• Task goal: Could you copy exactly the lines from the one containing "uplink_typed (HandleRequest.UplinkHistory req)." through the last line of the records below, and nothing else?

• Stored data:
(** * ALITECS ADR plugin for ChirpStack: the decision algorithm of
    [alitecs-adr/main.go], embedded and verified.

    The Go handler computes an [adr.HandleResponse] from an
    [adr.HandleRequest] without any other input or effect.  Go's [int] is
    the 64-bit two's-complement integer, [uint32] is arithmetic modulo 2^32
    and [float32] is IEEE 754 binary32 with round-to-nearest-even; the three
    are modelled as such.  The step application is recursive, one call per
    step, and needs as much stack: [Handle] and [getIdealTxPowerIndexAndDR]
    give the values returned, [Handle_on_stack] and
    [getIdealTxPowerIndexAndDR_on_stack] say on which stack they are
    returned. *)

From Stdlib Require Import ZArith List Bool Lia.
From Stdlib Require String.
From Stdlib Require Import Floats.SpecFloat.
From Equations Require Import Equations.
Import ListNotations.
Local Open Scope Z_scope.

(** ** Machine integers *)

Module GoInt.

Definition min_int : Z := - 2 ^ 63.
Definition max_int : Z := 2 ^ 63 - 1.

(** Two's-complement wrap-around of a 64-bit [int]. *)
Definition wrap (z : Z) : Z := (z + 2 ^ 63) mod 2 ^ 64 - 2 ^ 63.

(** Wrap-around of a [uint32]. *)
Definition wrap32 (z : Z) : Z := z mod 2 ^ 32.

Definition is_int (z : Z) : bool := (min_int <=? z) && (z <=? max_int).
Definition is_uint32 (z : Z) : bool := (0 <=? z) && (z <? 2 ^ 32).

(** [x++] and [x--] on an [int]. *)
Definition incr (z : Z) : Z := wrap (z + 1).
Definition decr (z : Z) : Z := wrap (z - 1).

End GoInt.

(** ** binary32 floating point *)

Module F32.

Definition float32 : Type := spec_float.

Definition prec : Z := 24.
Definition emax : Z := 128.

Definition sub : float32 -> float32 -> float32 := SFsub prec emax.
Definition mul : float32 -> float32 -> float32 := SFmul prec emax.
Definition div : float32 -> float32 -> float32 := SFdiv prec emax.

(** [a < b] and [a > b]; both are false as soon as one side is a NaN. *)
Definition lt (a b : float32) : bool := SFltb a b.
Definition gt (a b : float32) : bool := SFltb b a.
Definition le (a b : float32) : bool := SFleb a b.

(** Conversion of an integer ([int], [uint32], or an integer constant) to
    [float32], rounding to nearest even. *)
Definition of_Z (z : Z) : float32 := binary_normalize prec emax z 0 false.

(** The integer part of a finite float, fraction discarded. *)
Definition trunc (s : bool) (m : positive) (e : Z) : Z :=
  let sm := cond_Zopp s (Z.pos m) in
  if 0 <=? e then sm * 2 ^ e else Z.quot sm (2 ^ (- e)).

Section ToInt.

(** Go leaves the result of converting a NaN, an infinity or a value
    outside the range of [int] to the implementation; it is a parameter
    here, forced into the range of [int]. *)
Variable unrepresentable : float32 -> Z.

(** [int(x)] for a [float32] [x]. *)
Definition to_int (x : float32) : Z :=
  match x with
  | S754_zero _ => 0
  | S754_finite s m e =>
      let t := trunc s m e in
      if GoInt.is_int t then t else GoInt.wrap (unrepresentable x)
  | S754_infinity _ | S754_nan => GoInt.wrap (unrepresentable x)
  end.

End ToInt.

End F32.

Abbreviation float32 := F32.float32.

(** ** The request and response of package [adr] *)

Module adr.

(** The fields of [adr.UplinkMetaData] the handler reads. *)
Record UplinkMetaData : Type := mkUplinkMetaData {
  FCnt : Z;            (* uint32 *)
  MaxSNR : float32;
  TXPowerIndex : Z     (* int *)
}.

Module HandleRequest.
Record t : Type := mk {
  ADR : bool;
  DR : Z;
  TxPowerIndex : Z;
  NbTrans : Z;
  MaxTxPowerIndex : Z;
  RequiredSNRForDR : float32;
  InstallationMargin : float32;
  MaxDR : Z;
  UplinkHistory : list UplinkMetaData
}.
End HandleRequest.

Module HandleResponse.
Record t : Type := mk {
  DR : Z;
  TxPowerIndex : Z;
  NbTrans : Z
}.
End HandleResponse.

End adr.

Import adr.

(** Go's [error]; [nil] is the absence of an error. *)
Definition error : Type := option String.string.
Definition nil_error : error := None.

(** Every integer field holds a value of its Go type and the history is a
    slice, whose length is an [int]. *)
Definition uplink_typed (m : UplinkMetaData) : bool :=
  GoInt.is_uint32 (FCnt m) && GoInt.is_int (TXPowerIndex m).

Definition request_typed (req : HandleRequest.t) : bool :=
  GoInt.is_int (HandleRequest.DR req)
  && GoInt.is_int (HandleRequest.TxPowerIndex req)
  && GoInt.is_int (HandleRequest.NbTrans req)
  && GoInt.is_int (HandleRequest.MaxTxPowerIndex req)
  && GoInt.is_int (HandleRequest.MaxDR req)
  && (Z.of_nat (length (HandleRequest.UplinkHistory req)) <=? GoInt.max_int)
  && forallb uplink_typed (HandleRequest.UplinkHistory req).

(** ** The handler *)

Definition pktLossRateTable : list (list Z) :=
  [ [1; 1; 2];
    [1; 2; 3];
    [2; 3; 3];
    [3; 3; 3] ].

(** [pktLossRateTable()[row][col]]; the indices the handler uses are always
    inside the table. *)
Definition table_at (row col : Z) : Z :=
  nth (Z.to_nat col) (nth (Z.to_nat row) pktLossRateTable []) 0.

Definition requiredHistoryCount : Z := 20.

Definition getMaxSNR (req : HandleRequest.t) : float32 :=
  fold_left
    (fun snrM m => if F32.gt (MaxSNR m) snrM then MaxSNR m else snrM)
    (HandleRequest.UplinkHistory req)
    (F32.of_Z (-999)).

(** [getHistoryCount] returns the history count with equal TxPowerIndex. *)
Definition getHistoryCount (req : HandleRequest.t) : Z :=
  fold_left
    (fun count uh =>
       if HandleRequest.TxPowerIndex req =? TXPowerIndex uh
       then GoInt.incr count else count)
    (HandleRequest.UplinkHistory req)
    0.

• Written solution:
  && forallb uplink_typed (HandleRequest.UplinkHistory req).

(** ** The handler *)

Definition pktLossRateTable : list (list Z) :=
  [ [1; 1; 2];
    [1; 2; 3];
    [2; 3; 3];
    [3; 3; 3] ].

(** [pktLossRateTable()[row][col]]; the indices the handler uses are always
    inside the table. *)
Definition table_at (row col : Z) : Z :=
  nth (Z.to_nat col) (nth (Z.to_nat row) pktLossRateTable []) 0.

Definition requiredHistoryCount : Z := 20.

Definition getMaxSNR (req : HandleRequest.t) : float32 :=
  fold_left
    (fun snrM m => if F32.gt (MaxSNR m) snrM then MaxSNR m else snrM)
    (HandleRequest.UplinkHistory req)
    (F32.of_Z (-999)).

(** [getHistoryCount] returns the history count with equal TxPowerIndex. *)
Definition getHistoryCount (req : HandleRequest.t) : Z :=
  fold_left
    (fun count uh =>
       if HandleRequest.TxPowerIndex req =? TXPowerIndex uh
       then GoInt.incr count else count)
    (HandleRequest.UplinkHistory req)
    0.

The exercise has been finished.